REQUIRED WORK
When you reach the line with "replace (-1)%R with" in the data below, begin printing lines exactly, and stop once the line with "if i =? nzeta + 2" has been printed.

DATA EXTRACTS
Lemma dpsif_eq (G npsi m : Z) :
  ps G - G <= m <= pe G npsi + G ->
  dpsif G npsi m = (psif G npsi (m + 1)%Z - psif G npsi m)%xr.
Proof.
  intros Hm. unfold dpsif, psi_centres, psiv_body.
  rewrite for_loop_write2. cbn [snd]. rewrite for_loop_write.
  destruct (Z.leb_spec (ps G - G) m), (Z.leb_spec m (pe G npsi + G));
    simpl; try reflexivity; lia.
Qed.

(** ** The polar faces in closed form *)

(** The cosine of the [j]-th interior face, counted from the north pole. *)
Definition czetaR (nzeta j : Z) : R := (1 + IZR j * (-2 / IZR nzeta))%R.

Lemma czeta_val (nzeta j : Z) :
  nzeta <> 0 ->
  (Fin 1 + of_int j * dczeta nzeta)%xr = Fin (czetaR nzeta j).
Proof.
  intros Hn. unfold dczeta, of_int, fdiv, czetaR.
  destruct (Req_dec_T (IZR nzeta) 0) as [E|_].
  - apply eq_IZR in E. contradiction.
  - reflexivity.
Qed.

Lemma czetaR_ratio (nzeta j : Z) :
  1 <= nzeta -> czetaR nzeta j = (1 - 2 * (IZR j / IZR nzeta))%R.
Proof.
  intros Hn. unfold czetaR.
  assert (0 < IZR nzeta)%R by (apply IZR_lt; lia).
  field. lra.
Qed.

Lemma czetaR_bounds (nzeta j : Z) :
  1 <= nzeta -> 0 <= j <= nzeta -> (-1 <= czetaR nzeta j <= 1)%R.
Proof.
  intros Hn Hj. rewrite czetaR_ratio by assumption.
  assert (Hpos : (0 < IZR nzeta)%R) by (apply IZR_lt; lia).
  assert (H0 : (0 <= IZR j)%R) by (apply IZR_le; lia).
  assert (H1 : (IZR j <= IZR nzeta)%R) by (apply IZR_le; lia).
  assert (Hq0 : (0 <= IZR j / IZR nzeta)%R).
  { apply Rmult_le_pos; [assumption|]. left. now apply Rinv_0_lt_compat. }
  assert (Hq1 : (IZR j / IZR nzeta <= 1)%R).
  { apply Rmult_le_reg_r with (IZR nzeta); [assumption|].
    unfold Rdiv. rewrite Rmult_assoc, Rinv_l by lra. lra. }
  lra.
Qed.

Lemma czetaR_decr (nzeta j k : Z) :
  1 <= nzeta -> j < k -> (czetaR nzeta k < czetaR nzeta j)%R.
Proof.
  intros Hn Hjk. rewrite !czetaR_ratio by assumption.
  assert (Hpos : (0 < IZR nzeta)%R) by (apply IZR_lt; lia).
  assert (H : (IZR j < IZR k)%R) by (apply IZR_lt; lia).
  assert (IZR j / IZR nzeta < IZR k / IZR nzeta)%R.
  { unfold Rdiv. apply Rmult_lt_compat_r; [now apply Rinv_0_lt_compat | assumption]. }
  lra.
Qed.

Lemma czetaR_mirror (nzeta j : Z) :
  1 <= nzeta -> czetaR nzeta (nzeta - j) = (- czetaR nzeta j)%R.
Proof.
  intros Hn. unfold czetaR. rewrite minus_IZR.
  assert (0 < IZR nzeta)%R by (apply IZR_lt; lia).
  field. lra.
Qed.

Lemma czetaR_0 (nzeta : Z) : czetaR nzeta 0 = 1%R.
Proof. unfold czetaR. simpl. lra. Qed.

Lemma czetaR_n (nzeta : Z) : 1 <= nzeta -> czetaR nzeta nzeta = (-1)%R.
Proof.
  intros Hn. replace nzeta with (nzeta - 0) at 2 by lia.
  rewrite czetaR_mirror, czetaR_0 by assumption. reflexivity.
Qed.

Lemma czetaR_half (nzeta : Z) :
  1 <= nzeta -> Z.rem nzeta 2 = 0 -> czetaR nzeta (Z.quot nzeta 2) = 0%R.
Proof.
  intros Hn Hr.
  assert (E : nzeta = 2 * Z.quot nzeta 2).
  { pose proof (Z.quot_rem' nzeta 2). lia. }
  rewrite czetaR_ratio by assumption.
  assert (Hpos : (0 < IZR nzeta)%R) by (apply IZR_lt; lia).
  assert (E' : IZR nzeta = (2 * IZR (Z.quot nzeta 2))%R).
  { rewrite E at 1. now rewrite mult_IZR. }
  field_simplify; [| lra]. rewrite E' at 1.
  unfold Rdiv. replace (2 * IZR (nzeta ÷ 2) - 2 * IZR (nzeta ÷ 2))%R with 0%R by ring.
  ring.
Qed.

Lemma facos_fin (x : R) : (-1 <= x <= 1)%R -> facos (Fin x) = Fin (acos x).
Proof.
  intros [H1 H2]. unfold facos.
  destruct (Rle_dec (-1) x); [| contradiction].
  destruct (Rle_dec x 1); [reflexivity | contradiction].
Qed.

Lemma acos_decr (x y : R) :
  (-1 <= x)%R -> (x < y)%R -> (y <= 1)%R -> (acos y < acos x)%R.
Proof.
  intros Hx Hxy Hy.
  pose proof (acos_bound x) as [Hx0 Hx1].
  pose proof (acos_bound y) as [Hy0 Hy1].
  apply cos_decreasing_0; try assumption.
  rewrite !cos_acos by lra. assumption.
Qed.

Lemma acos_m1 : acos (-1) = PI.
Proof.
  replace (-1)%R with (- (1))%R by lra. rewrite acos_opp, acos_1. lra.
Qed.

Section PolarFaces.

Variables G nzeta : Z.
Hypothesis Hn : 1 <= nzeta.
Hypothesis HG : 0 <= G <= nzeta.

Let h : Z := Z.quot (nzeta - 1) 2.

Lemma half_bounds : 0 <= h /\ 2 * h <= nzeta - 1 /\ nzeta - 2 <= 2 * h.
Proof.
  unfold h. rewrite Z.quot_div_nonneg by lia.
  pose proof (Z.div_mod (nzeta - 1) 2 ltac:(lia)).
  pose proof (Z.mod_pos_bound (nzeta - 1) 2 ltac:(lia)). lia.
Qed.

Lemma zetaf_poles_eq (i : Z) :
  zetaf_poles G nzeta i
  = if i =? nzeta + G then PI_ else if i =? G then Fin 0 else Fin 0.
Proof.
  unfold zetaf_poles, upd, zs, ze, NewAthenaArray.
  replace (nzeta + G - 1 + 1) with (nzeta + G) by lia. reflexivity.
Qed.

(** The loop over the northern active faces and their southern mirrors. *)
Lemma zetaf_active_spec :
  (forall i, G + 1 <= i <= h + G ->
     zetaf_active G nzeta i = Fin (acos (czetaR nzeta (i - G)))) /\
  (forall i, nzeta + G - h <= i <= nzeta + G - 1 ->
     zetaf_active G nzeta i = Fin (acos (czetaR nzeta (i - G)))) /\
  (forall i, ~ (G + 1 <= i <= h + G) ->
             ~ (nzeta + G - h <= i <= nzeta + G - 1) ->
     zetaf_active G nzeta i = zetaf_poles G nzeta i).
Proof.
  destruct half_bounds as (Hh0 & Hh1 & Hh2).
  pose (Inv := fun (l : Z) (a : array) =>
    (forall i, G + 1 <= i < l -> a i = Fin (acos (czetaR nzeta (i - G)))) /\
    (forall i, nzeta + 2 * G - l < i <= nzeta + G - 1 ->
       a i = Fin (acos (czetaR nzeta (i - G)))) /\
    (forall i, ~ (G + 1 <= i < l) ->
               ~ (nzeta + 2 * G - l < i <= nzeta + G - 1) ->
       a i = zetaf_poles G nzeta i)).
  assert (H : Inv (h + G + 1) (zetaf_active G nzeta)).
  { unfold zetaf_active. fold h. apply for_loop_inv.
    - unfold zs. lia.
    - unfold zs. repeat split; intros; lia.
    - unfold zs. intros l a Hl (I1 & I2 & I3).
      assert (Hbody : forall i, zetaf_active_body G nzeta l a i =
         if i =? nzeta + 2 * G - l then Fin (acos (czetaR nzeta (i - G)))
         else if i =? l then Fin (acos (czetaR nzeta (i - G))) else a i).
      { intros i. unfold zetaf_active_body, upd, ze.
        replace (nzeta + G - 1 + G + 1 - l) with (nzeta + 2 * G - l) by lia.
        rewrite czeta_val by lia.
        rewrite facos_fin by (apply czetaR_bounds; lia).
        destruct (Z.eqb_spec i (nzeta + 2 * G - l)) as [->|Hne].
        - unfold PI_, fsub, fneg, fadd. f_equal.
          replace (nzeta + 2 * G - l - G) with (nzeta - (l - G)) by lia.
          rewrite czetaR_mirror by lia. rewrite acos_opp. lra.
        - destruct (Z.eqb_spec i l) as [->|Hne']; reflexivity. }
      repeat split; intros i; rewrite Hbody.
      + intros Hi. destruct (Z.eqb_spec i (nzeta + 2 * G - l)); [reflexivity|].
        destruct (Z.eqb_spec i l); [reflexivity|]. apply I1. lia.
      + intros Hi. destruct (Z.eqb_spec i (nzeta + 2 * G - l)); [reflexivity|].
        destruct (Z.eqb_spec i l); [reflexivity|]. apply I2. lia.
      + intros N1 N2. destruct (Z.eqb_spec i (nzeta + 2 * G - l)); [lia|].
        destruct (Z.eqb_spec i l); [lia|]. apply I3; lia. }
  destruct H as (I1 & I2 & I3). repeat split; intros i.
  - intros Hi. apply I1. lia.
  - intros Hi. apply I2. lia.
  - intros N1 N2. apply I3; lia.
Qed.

TASK RESULT
  replace (-1)%R with (- (1))%R by lra. rewrite acos_opp, acos_1. lra.
Qed.

Section PolarFaces.

Variables G nzeta : Z.
Hypothesis Hn : 1 <= nzeta.
Hypothesis HG : 0 <= G <= nzeta.

Let h : Z := Z.quot (nzeta - 1) 2.

Lemma half_bounds : 0 <= h /\ 2 * h <= nzeta - 1 /\ nzeta - 2 <= 2 * h.
Proof.
  unfold h. rewrite Z.quot_div_nonneg by lia.
  pose proof (Z.div_mod (nzeta - 1) 2 ltac:(lia)).
  pose proof (Z.mod_pos_bound (nzeta - 1) 2 ltac:(lia)). lia.
Qed.

Lemma zetaf_poles_eq (i : Z) :
  zetaf_poles G nzeta i
  = if i =? nzeta + G then PI_ else if i =? G then Fin 0 else Fin 0.
Proof.
  unfold zetaf_poles, upd, zs, ze, NewAthenaArray.
  replace (nzeta + G - 1 + 1) with (nzeta + G) by lia. reflexivity.
Qed.

(** The loop over the northern active faces and their southern mirrors. *)
Lemma zetaf_active_spec :
  (forall i, G + 1 <= i <= h + G ->
     zetaf_active G nzeta i = Fin (acos (czetaR nzeta (i - G)))) /\
  (forall i, nzeta + G - h <= i <= nzeta + G - 1 ->
     zetaf_active G nzeta i = Fin (acos (czetaR nzeta (i - G)))) /\
  (forall i, ~ (G + 1 <= i <= h + G) ->
             ~ (nzeta + G - h <= i <= nzeta + G - 1) ->
     zetaf_active G nzeta i = zetaf_poles G nzeta i).
Proof.
  destruct half_bounds as (Hh0 & Hh1 & Hh2).
  pose (Inv := fun (l : Z) (a : array) =>
    (forall i, G + 1 <= i < l -> a i = Fin (acos (czetaR nzeta (i - G)))) /\
    (forall i, nzeta + 2 * G - l < i <= nzeta + G - 1 ->
       a i = Fin (acos (czetaR nzeta (i - G)))) /\
    (forall i, ~ (G + 1 <= i < l) ->
               ~ (nzeta + 2 * G - l < i <= nzeta + G - 1) ->
       a i = zetaf_poles G nzeta i)).
  assert (H : Inv (h + G + 1) (zetaf_active G nzeta)).
  { unfold zetaf_active. fold h. apply for_loop_inv.
    - unfold zs. lia.
    - unfold zs. repeat split; intros; lia.
    - unfold zs. intros l a Hl (I1 & I2 & I3).
      assert (Hbody : forall i, zetaf_active_body G nzeta l a i =
         if i =? nzeta + 2 * G - l then Fin (acos (czetaR nzeta (i - G)))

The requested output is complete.